4 Improve the review path and make a good connection with the emergency authorization of the Vaccine Administration Law
4 Improve the review path and make a good connection with the emergency authorization of the Vaccine Administration Law
Article 20 of the Vaccine Administration Law clarifies that if the benefits of vaccines urgently needed to respond to major public health emergencies or other vaccines determined by the competent health department under the State Council to be urgently needed after assessment outweigh the risks, the drug regulatory department under the State Council may conditionally approve the vaccine registration application.
In the event of a particularly serious public health emergency or other emergency that seriously threatens public health, the competent health department under the State Council shall put forward a proposal for the emergency use of vaccines according to the needs of infectious disease prevention and control, and may be used urgently within a certain scope and period of time after the drug regulatory department under the State Council organizes demonstration and approval [21].
In the Vaccine Administration Law, there are two ways to accelerate the marketing of vaccines: conditional approval and emergency use authorization.
Taking Zhifei Biotech's recombinant new coronavirus protein vaccine as an example, it was approved for emergency use in China on March 10, 2021, and conditionally approved in China on March 1, 2022[22], but the linkage procedure between emergency use authorization and conditional approval has yet to be clarified.
3.
5 Strengthen post-market supervision
5 Strengthen post-market supervision
Although China, the United States, and the European Union will all require applicants to continue to complete post-marketing clinical trials after the drug is approved for marketing, and submit relevant materials for these clinical trials within the specified time.
However, there have been reports that some applicants in the United States willingly or unintentionally delay the submission of post-marketing clinical trial data, allowing these conditionally approved products to remain on the market without meeting the full approval requirements and not being revoked [23].

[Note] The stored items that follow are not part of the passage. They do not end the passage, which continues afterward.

(** * A shallow embedding of the TSPLIB instance parser (mlp/src/iparser/iparser.cpp)

    The parser reads a line-oriented text file: a key/value specification
    header, then data sections (an edge-weight matrix, optionally display
    coordinates), closed by the sentinel line EOF.  The embedding follows
    the C++ source function by function:

    - [std::ifstream] is a record holding the unread characters and the
      eofbit / failbit state flags; [getline] and [operator>>] are
      functions on it that set the flags the way the standard library does;
    - member functions of [InstanceParser] run in a state monad over the
      parser object (stream, field table) and the diagnostic stream, with
      outcomes for a thrown C++ exception, for undefined behaviour and for
      a loop that was cut off;
    - [std::regex_search] is a small backtracking matcher over the regular
      expression constructs the two patterns of the source use. *)

From Stdlib Require Import ZArith Ascii String List Bool Lia.
From stdpp Require Import base option list gmap strings.

Local Open Scope string_scope.
Local Open Scope Z_scope.

(** ** Characters and strings *)

(** The escapes used by the source, by character code. *)
Definition ch_tab : ascii := "009"%char.
Definition ch_nl  : ascii := "010"%char.
Definition ch_vt  : ascii := "011"%char.
Definition ch_ff  : ascii := "012"%char.
Definition ch_cr  : ascii := "013"%char.

(** [const std::string WHITESPACE = " \n\r\t\f\v";] *)
Definition WHITESPACE : string :=
  String " " (String ch_nl (String ch_cr (String ch_tab (String ch_ff (String ch_vt ""))))).

(** Membership of a character in a string used as a character set. *)
Fixpoint char_in (c : ascii) (set : string) : bool :=
  match set with
  | "" => false
  | String d set' => Ascii.eqb c d || char_in c set'
  end.

(** [isspace] in the "C" locale, as used by [operator>>] and [strtol]. *)
Definition isspace (c : ascii) : bool := char_in c WHITESPACE.

Definition code (c : ascii) : Z := Z.of_N (N_of_ascii c).

Definition isdigit (c : ascii) : bool := (48 <=? code c) && (code c <=? 57).

Definition digit_val (c : ascii) : Z := code c - 48.

(** The bracket expression [[a-zA-Z0-9_]]. *)
Definition is_ident_char (c : ascii) : bool :=
  ((97 <=? code c) && (code c <=? 122))
  || ((65 <=? code c) && (code c <=? 90))
  || isdigit c
  || Ascii.eqb c "_"%char.

(** [s.find_last_not_of(set)]: index of the last character outside [set]. *)
Fixpoint find_last_not_of (set : string) (s : string) : option nat :=
  match s with
  | "" => None
  | String c s' =>
      match find_last_not_of set s' with
      | Some k => Some (S k)
      | None => if char_in c set then None else Some 0%nat
      end
  end.

(** [rtrim], lines 75-79. *)
Definition rtrim (s : string) : string :=
  match find_last_not_of WHITESPACE s with
  | None => ""
  | Some e => substring 0 (e + 1) s
  end.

Therefore, how to ensure that after the drug is launched, it is still a challenge for companies to complete clinical trials within the specified time.
In addition, as mentioned above, in the current regulations and policies issued by China, the circumstances and procedures for the cancellation of conditional approval are not clear, and it is far from enough to generally describe "the failure to complete the study as required within the time limit or the failure to prove that the benefits outweigh the risks, and the State Medical Products Administration shall deal with it in accordance with the law until the cancellation of the drug registration certificate".
It is recommended to clarify the specific circumstances and procedures for conditional approval of deregistration.
4 Outlook
prospect Although China's conditional approval system has only been established for two years, there are the experience of FDA and EMA in Europe and the United States as a reference, combined with China's drug clinical practice and regulatory needs, relevant regulations are also improving
。 In the future, it is recommended that regulators need to consider more issues such as the refinement of procedures and technical requirements (such as the evaluation criteria for conditional approval of various indications), the connection between systems (such as emergency use authorization and conditional approval system), and strengthening the post-market supervision of conditional approval of drugs, so as to ultimately achieve the original intention
of encouraging clinical value-oriented drug innovation and accelerating the launch of clinically urgently needed drugs with outstanding clinical value.